Debatte in Freudenstädter Facebook-Gruppe
Doch was genau soll die Aktion bezwecken? Das fragte sich auch diese Facebook-Nutzerin und postete folgenden Beitrag in der Freudenstädter Ortsgruppe „Du bist Freudenstädter, wenn...“: „...Du mir sagen kannst, warum heute viele Deutschlandflaggen an Brücken hängen!“
In den Kommentaren wurde schnell die AfD verdächtigt: „AfD-Aktion“ kommentierte ein Nutzer, ein anderer schrieb „Aufmerksamkeitshascherei einer in Teilen gesichert rechtsextremistischen Partei mit dem Hang dazu, irgendeine Opferrolle zu spielen.“
Andere zeigten sich empört über diese Spekulationen: „Von der Deutschland Flagge auf die AfD kommen...️Deutschland ist mehr als nur eine Partei“, „Vor 15 Jahren hingen an jedem Eck Deutschlandfahnen“. Aufgrund von Beleidigungen wurde die Kommentarfunktion unter dem Beitrag inzwischen deaktiviert.
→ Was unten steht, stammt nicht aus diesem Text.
Lemma post_vote_apply_consistent s u vt p :
  connected s = true -> consistent s -> In p (posts s) ->
  vt = -1 \/ vt = 0 \/ vt = 1 ->
  consistent (snd (run (post_vote_apply u vt p
                          (find (vote_matches u (post_id p) post_t) (votes s))) s)).
Proof.
  intros Hc C Hp Hvt. rewrite (post_vote_apply_table s u vt p Hc C Hp Hvt).
  destruct C as [S [I V]]. cbn [snd].
  destruct (transition_sound vt (find (vote_matches u (post_id p) post_t) (votes s)) Hvt)
    as [A D].
  { intros v. apply found_values, V. }
  assert (St : item_stored s (post_id p) post_t).
  { unfold item_stored, has_post. apply existsb_exists. exists p.
    split; [exact Hp|apply Nat.eqb_refl]. }
  split; [|split].
  - rewrite D. apply after_vote_scores_post; auto.
  - apply after_vote_ids_ok; auto. apply posts_rescored_ids.
  - apply perform_values; assumption.
Qed.

Lemma comment_vote_apply_consistent s u vt c :
  connected s = true -> consistent s -> In c (comments s) ->
  vt = -1 \/ vt = 0 \/ vt = 1 ->
  consistent (snd (run (comment_vote_apply u vt c
                          (find (vote_matches u (comment_id c) comment_t) (votes s))) s)).
Proof.
  intros Hc C Hp Hvt. rewrite (comment_vote_apply_table s u vt c Hc C Hp Hvt).
  destruct C as [S [I V]]. cbn [snd].
  destruct (transition_sound vt (find (vote_matches u (comment_id c) comment_t) (votes s)) Hvt)
    as [A D].
  { intros v. apply found_values, V. }
  assert (St : item_stored s (comment_id c) comment_t).
  { unfold item_stored, has_comment. apply existsb_exists. exists c.
    split; [exact Hp|apply Nat.eqb_refl]. }
  split; [|split].
  - rewrite D. apply after_vote_scores_comment; auto.
  - apply after_vote_ids_ok; auto. apply comments_rescored_ids.
  - apply perform_values; assumption.
Qed.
Kampagne aus den Sozialen Medien
Doch was ist dran an den Vermutungen? Klar ist, dass es sich um eine Kampagne aus den sozialen Medien handelt, die sich bundesweit verbreitet hat. Unter dem Hashtag #HissDieFlagge wird seit mehreren Monaten dazu aufgerufen, Deutschlandflaggen aufzuhängen und Videos und Bilder von der Aktion zu teilen.
„Dahinter steckt das rechtsextreme Vorfeld“, zitierte der NDR den Politikwissenschaftler Josef Holnburger. Auch Politiker der AfD teilten in der Vergangenheit Beiträge, in denen sie die Aktion unterstützen und zum Flaggenhissen aufriefen. In Freudenstadt hat sich bislang allerdings niemand dazu bekannt, die Flaggen aufgehängt zu haben.
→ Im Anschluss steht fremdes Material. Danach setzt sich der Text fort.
Lemma safe_no_task_call {R} t s (p : Prog R) a s' p' :
  safe t s p → wf s → mu (gm s) = Some t → tstep t s p a s' p' →
  ∀ f ctx, a ≠ ACallTask f ctx.
Proof.
  intros [s0 b H1 _] Hwf Hmu Hs.
  by destruct (H1 _ _ _ _ (quiet_refl _) Hwf Hmu Hs) as (_ & _ & Hn & _).
Qed.

Lemma crit_not_task_call {R} t s (p : Prog R) :
  wf s → mu (gm s) = Some t → crit t s p → ¬ is_task_call p.
Proof.
  intros Hwf Hmu (body & -> & Hsafe) Hc.
  destruct body; simpl in Hc; try done.
  eapply safe_no_task_call; [exact Hsafe|exact Hwf|exact Hmu|apply step_CallTask|].
  reflexivity.
Qed.

Lemma idle_not_wait {R} t (p : Prog R) : idle t p → ¬ is_wait p.
Proof. intros [[r ->]|(k & -> & _)] H; exact H. Qed.

(** C9 (amended).  In every reachable configuration: a goroutine that is about
    to run, or is running, a task body does not hold the manager's mutex; but a
    call of [RemoveTask], [Stop], [StopAll] or [Start] that stands at a wait
    (the [select] of the bounded wait, or [wg.Wait()]) does hold it, because
    [gm.mu.Unlock()] is deferred to the return of the call.  No step of another
    goroutine, nor the passing of time, releases it, and meanwhile every call
    that has not yet taken the mutex ([AddTask], [Start], [StartAll] and the
    others alike) cannot take a step. *)
Theorem mutex_held_through_wait s pool :
  reachable (s, pool) →
  (∀ t p, pool !! t = Some (ThUnit p) → is_task_call p → mu (gm s) ≠ Some t) ∧
  (∀ t p, pool !! t = Some (ThErr p) → is_wait p →
     mu (gm s) = Some t ∧
     (∀ who c', step (s, pool) who c' → who ≠ Some t → mu (gm c'.1) = Some t) ∧
     (∀ u c a s' th', pool !! u = Some (call_thread c) →
        ¬ tstep_thread u s (call_thread c) a s' th')).
Proof.
  intros Hreach. pose proof (reachable_inv _ Hreach) as Hinv.
  destruct Hinv as [Hwf Hholder Hthreads Hcount]. simpl in *.
  split.
  - intros t p Hl Hc. destruct (Hthreads _ _ Hl) as [[Hmu _]|[Hmu Hin]]; [done|].
    simpl in Hin. by destruct (crit_not_task_call _ _ _ Hwf Hmu Hin).
  - intros t p Hl Hw. destruct (Hthreads _ _ Hl) as [[_ Hout]|[Hmu _]].
    { by destruct (idle_not_wait _ _ Hout). }
    split; [done|]. split.
    + intros who c' Hs Hwho.
      pose proof (step_rely _ _ _ t (reachable_inv _ Hreach) Hs Hwho) as Hr.
      by destruct (rely_held _ _ _ Hr Hmu) as [? _].
    + intros u c a s' th' _. apply call_thread_blocked. congruence.
Qed.

(** In the configuration of [stop_holds_mutex_config]. *)
Lemma mutex_held_through_wait_witness :
  ∃ s pool k,
    reachable (s, pool) ∧
    pool !! 2%nat = Some (ThErr (Select [RecvChan 0%nat; RecvTimer 1000] k)) ∧
    mu (gm s) = Some 2%nat ∧
    mu (gm s) ≠ Some 4%nat ∧
    (∀ a s' th',
       ¬ tstep_thread 3%nat s (call_thread (CallAddTask "b" 8%nat)) a s' th').
Proof.
  destruct stop_holds_mutex_config
    as (s & pool & k & Hs & H2 & _ & _ & _ & H3 & _ & H4 & _).
  assert (reachable (s, pool)) as Hr.
  { eapply reachable_steps; [apply reachable_calls|exact Hs]. }
  destruct (mutex_held_through_wait s pool Hr) as [Hbody Hwait].
  destruct (Hwait _ _ H2 I) as (Hmu & _ & Hblocked).
  exists s, pool, k.
  split; [exact Hr|]. split; [exact H2|]. split; [exact Hmu|].
  split; [exact (Hbody _ _ H4 I)|].
  intros a s' th'. exact (Hblocked _ _ a s' th' H3).
Defined.
(** X7: a vector whose elements are all zero ([+0] or [-0]) is
    normalized to as many [+0]: nothing is divided by the zero
    magnitude. *)
Theorem normalizeVector_zero_vector (vector : list float) :
  Forall (λ x, strict_eq x 0 = true) vector →
  VectorUtils.normalizeVector vector = replicate (length vector) 0%float.
Proof.
  intros Hzero. rewrite normalizeVector_cases.
  unfold VectorUtils.magnitude. rewrite reduce_fold, sum_of_zero_squares by done.
  reflexivity.
Qed.

Lemma normalizeVector_zero_vector_witness :
  VectorUtils.normalizeVector [0; -0; 0]%float = [0; 0; 0]%float.
Proof. apply (normalizeVector_zero_vector [0; -0; 0]%float). repeat constructor. Defined.

(** ** [calculateCentroid] *)

Section Centroid.

Import VectorUtils.

(** One vector adds its [j]-th coordinate to the [j]-th sum, for every
    [j] of the range. *)
Lemma add_vector_loop (vector : list float) (n start : nat) (centroid : list float) (j : nat) :
  for_range start n
    (λ i centroid, alter (λ sum, (sum + get vector i)%float) i centroid) centroid !! j
  = if decide (start ≤ j < start + n)
    then (λ sum, (sum + get vector j)%float) <$> centroid !! j
    else centroid !! j.
Proof.
  revert start centroid. induction n as [|n IH]; intros start centroid; simpl.
  { case_decide; [lia|done]. }
  rewrite IH. destruct (decide (j = start)) as [->|Hne].
  - rewrite list_lookup_alter_eq. repeat case_decide; try lia; done.
  - rewrite list_lookup_alter_ne by done. repeat case_decide; try lia; done.
Qed.

Lemma add_vector_length (dimensions : nat) (centroid vector : list float) :
  length (add_vector dimensions centroid vector) = length centroid.
Proof.
  unfold add_vector. generalize 0 as start. revert centroid.
  induction dimensions as [|n IH]; intros centroid start; simpl; [done|].
  rewrite IH. apply length_alter.
Qed.

Lemma add_vectors (dimensions : nat) (vectors : list (list float))
    (centroid : list float) (j : nat) (sum0 : float) :
  j < dimensions → centroid !! j = Some sum0 →
  fold_left (add_vector dimensions) vectors centroid !! j
  = Some (fold_left PrimFloat.add (Spec.column j vectors) sum0).
Proof.
  intros Hj. revert centroid sum0.
  induction vectors as [|vector vectors IH]; intros centroid sum0 Hsum; simpl; [done|].
  apply IH. unfold add_vector.
  rewrite add_vector_loop, decide_True by lia. by rewrite Hsum.
Qed.

Lemma add_vectors_length (dimensions : nat) (vectors : list (list float))
    (centroid : list float) :
  length (fold_left (add_vector dimensions) vectors centroid) = length centroid.
Proof.
  revert centroid. induction vectors as [|vector vectors IH]; intros centroid; simpl;
    [done|]. rewrite IH. apply add_vector_length.
Qed.

Lemma calculateCentroid_returns (first : list float) (rest : list (list float)) :
  Forall (λ vector, length vector = length first) rest →
  calculateCentroid (first :: rest)
  = Return ((λ val, (val / number_of_nat (length (first :: rest)))%float)
            <$> fold_left (add_vector (length first)) (first :: rest)
                  (replicate (length first) 0%float)).
Proof.
  intros Hlen. unfold calculateCentroid.
  assert (Hall : forallb (λ v, length v =? length first) (first :: rest) = true).
  { apply forallb_forall. intros v Hv. apply Nat.eqb_eq.
    destruct Hv as [<-|Hv]; [done|].
    rewrite Forall_forall in Hlen. by apply Hlen, list_elem_of_In. }
  rewrite Hall. simpl negb. cbv iota. by rewrite map_unary.
Qed.

Lemma calculateCentroid_coordinates (first : list float) (rest : list (list float)) :
  Forall (λ vector, length vector = length first) rest →
  ∃ centroid,
    calculateCentroid (first :: rest) = Return centroid
    ∧ length centroid = length first
    ∧ ∀ i, i < length first →
        centroid !! i = Some (Spec.arithmetic_mean (Spec.column i (first :: rest))).
Proof.
  intros Hlen. eexists. split; [by apply calculateCentroid_returns|]. split.
  - by rewrite length_fmap, add_vectors_length, length_replicate.
  - intros i Hi. rewrite list_lookup_fmap.
    rewrite (add_vectors _ _ _ i 0%float) by (done || by apply lookup_replicate_2).
    unfold Spec.arithmetic_mean, Spec.sum, Spec.column. by rewrite length_fmap.
Qed.

End Centroid.

(** X8: [calculateCentroid] fails with its empty-set error exactly on the
    empty list, fails with its dimension error exactly when some vector
    has another length than the first, and returns otherwise. *)
Theorem calculateCentroid_errors (vectors : list (list float)) :
  (VectorUtils.calculateCentroid vectors = Throw VectorUtils.EmptySet ↔ vectors = [])
  ∧ (VectorUtils.calculateCentroid vectors = Throw VectorUtils.CentroidMismatch ↔
     ∃ first rest, vectors = first :: rest
       ∧ ¬ Forall (λ vector, length vector = length first) rest)
  ∧ ((∃ centroid, VectorUtils.calculateCentroid vectors = Return centroid) ↔
     ∃ first rest, vectors = first :: rest
       ∧ Forall (λ vector, length vector = length first) rest).
Proof.
  destruct vectors as [|first rest].
  { split; [done|]. split; split; try done.
    - by intros (? & ? & ? & _).
    - by intros [? ?].
    - by intros (? & ? & ? & _). }
  destruct (decide (Forall (λ vector, length vector = length first) rest)) as [Hall|Hnot].
  - rewrite calculateCentroid_returns by done.
    split; [done|]. split; split; try done.
    + intros (f & r & [= <- <-] & Hn). done.
    + eauto.
    + eauto.
  - assert (Hthrow : VectorUtils.calculateCentroid (first :: rest)
                     = Throw VectorUtils.CentroidMismatch).
    { unfold VectorUtils.calculateCentroid.
      destruct (forallb _ (first :: rest)) eqn:Hb; [|done].
      exfalso. apply Hnot. rewrite forallb_forall in Hb.
      apply Forall_forall. intros v Hv. apply Nat.eqb_eq, Hb. right.
      by apply list_elem_of_In. }
    rewrite Hthrow. split; [done|]. split; split; try done.
    + eauto.
    + by intros [? ?].
    + intros (f & r & [= <- <-] & Hall). done.
Qed.

(** X9: for a non-empty list of vectors of equal length,
    [calculateCentroid] returns a vector of that length whose [i]-th
    coordinate is the arithmetic mean of the [i]-th coordinates (sum in
    input order, divided by the number of vectors). *)
Theorem calculateCentroid_is_mean (first : list float) (rest : list (list float)) :
  Forall (λ vector, length vector = length first) rest →
  ∃ centroid,
    VectorUtils.calculateCentroid (first :: rest) = Return centroid
    ∧ length centroid = length first
    ∧ ∀ i, i < length first →
        centroid !! i = Some (Spec.arithmetic_mean (Spec.column i (first :: rest))).
Proof. apply calculateCentroid_coordinates. Qed.

Lemma calculateCentroid_is_mean_witness :
  ∃ centroid,
    VectorUtils.calculateCentroid [[0; 0]; [6; 0]; [0; 6]]%float = Return centroid
    ∧ length centroid = 2
    ∧ ∀ i, i < 2 →
        centroid !! i
        = Some (Spec.arithmetic_mean (Spec.column i [[0; 0]; [6; 0]; [0; 6]]%float)).
Proof.
  apply (calculateCentroid_is_mean [0; 0]%float [[6; 0]; [0; 6]]%float).
  repeat constructor.
Defined.

Section StatisticsShape.

Import VectorUtils.

Lemma collect_dimension_length (vector : list float) (n start : nat)
    (dimension_stats : list dimension_stat) (dimensionValues : list (list float)) :
  length (for_range start n (collect_dimension vector)
            (dimension_stats, dimensionValues)).1 = length dimension_stats
  ∧ length (for_range start n (collect_dimension vector)
              (dimension_stats, dimensionValues)).2 = length dimensionValues.
Proof.
  revert start dimension_stats dimensionValues.
  induction n as [|n IH]; intros start ds dv; simpl; [done|].
  destruct (IH (S start)
              (alter (λ d, set_max (Math_max (max d) (get vector start)) d) start
                 (alter (λ d, set_min (Math_min (min d) (get vector start)) d) start ds))
              (alter (λ values, values ++ [get vector start]) start dv)) as [H1 H2].
  rewrite H1, H2. by rewrite !length_alter.
Qed.

Lemma collect_vectors_length (dimensions : nat) (vectors : list (list float))
    (c : collecting) :
  length (c_dimension_stats (fold_left (collect_vector dimensions) vectors c))
  = length (c_dimension_stats c)
  ∧ length (c_magnitudes (fold_left (collect_vector dimensions) vectors c))
    = length (c_magnitudes c) + length vectors.
Proof.
  revert c. induction vectors as [|vector vectors IH]; intros c; simpl; [lia|].
  destruct (IH (collect_vector dimensions c vector)) as [H1 H2]. rewrite H1, H2.
  unfold collect_vector.
  pose proof (collect_dimension_length vector dimensions 0
                (c_dimension_stats c) (c_dimensionValues c)) as [Hds _].
  destruct (for_range _ _ _ _) as [ds dv]. simpl in *.
  rewrite length_app. simpl. lia.
Qed.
Aktion stellt eine Ordnungswidrigkeit dar
Auf Facebook fanden sich jedoch einige Befürworter der Aktion: „Von mir aus könnte das immer so sein. Stören würde es mich nicht“, „Richtig so“, „Ich find es toll, von mir aus noch mehr davon.“ Ein Nutzer stellte auch die Frage: „Was ist so schlimm daran? Dass ist unsere Landesfahne!!!!“
Zwar spricht von rechtlicher Seite nichts dagegen, privat eine Deutschlandflagge zu hissen, für das Aufhängen von Fahnen, Bannern oder Werbeträgern im öffentlichen Raum ist jedoch eine Sondernutzungserlaubnis erforderlich. Da bei der Stadt Freudenstadt laut dem Sprecher diesbezüglich keine Erlaubnis beantragt wurde, handelt es sich bei der Aktion um eine Ordnungswidrigkeit. Diese kann mit einem Bußgeld belegt werden.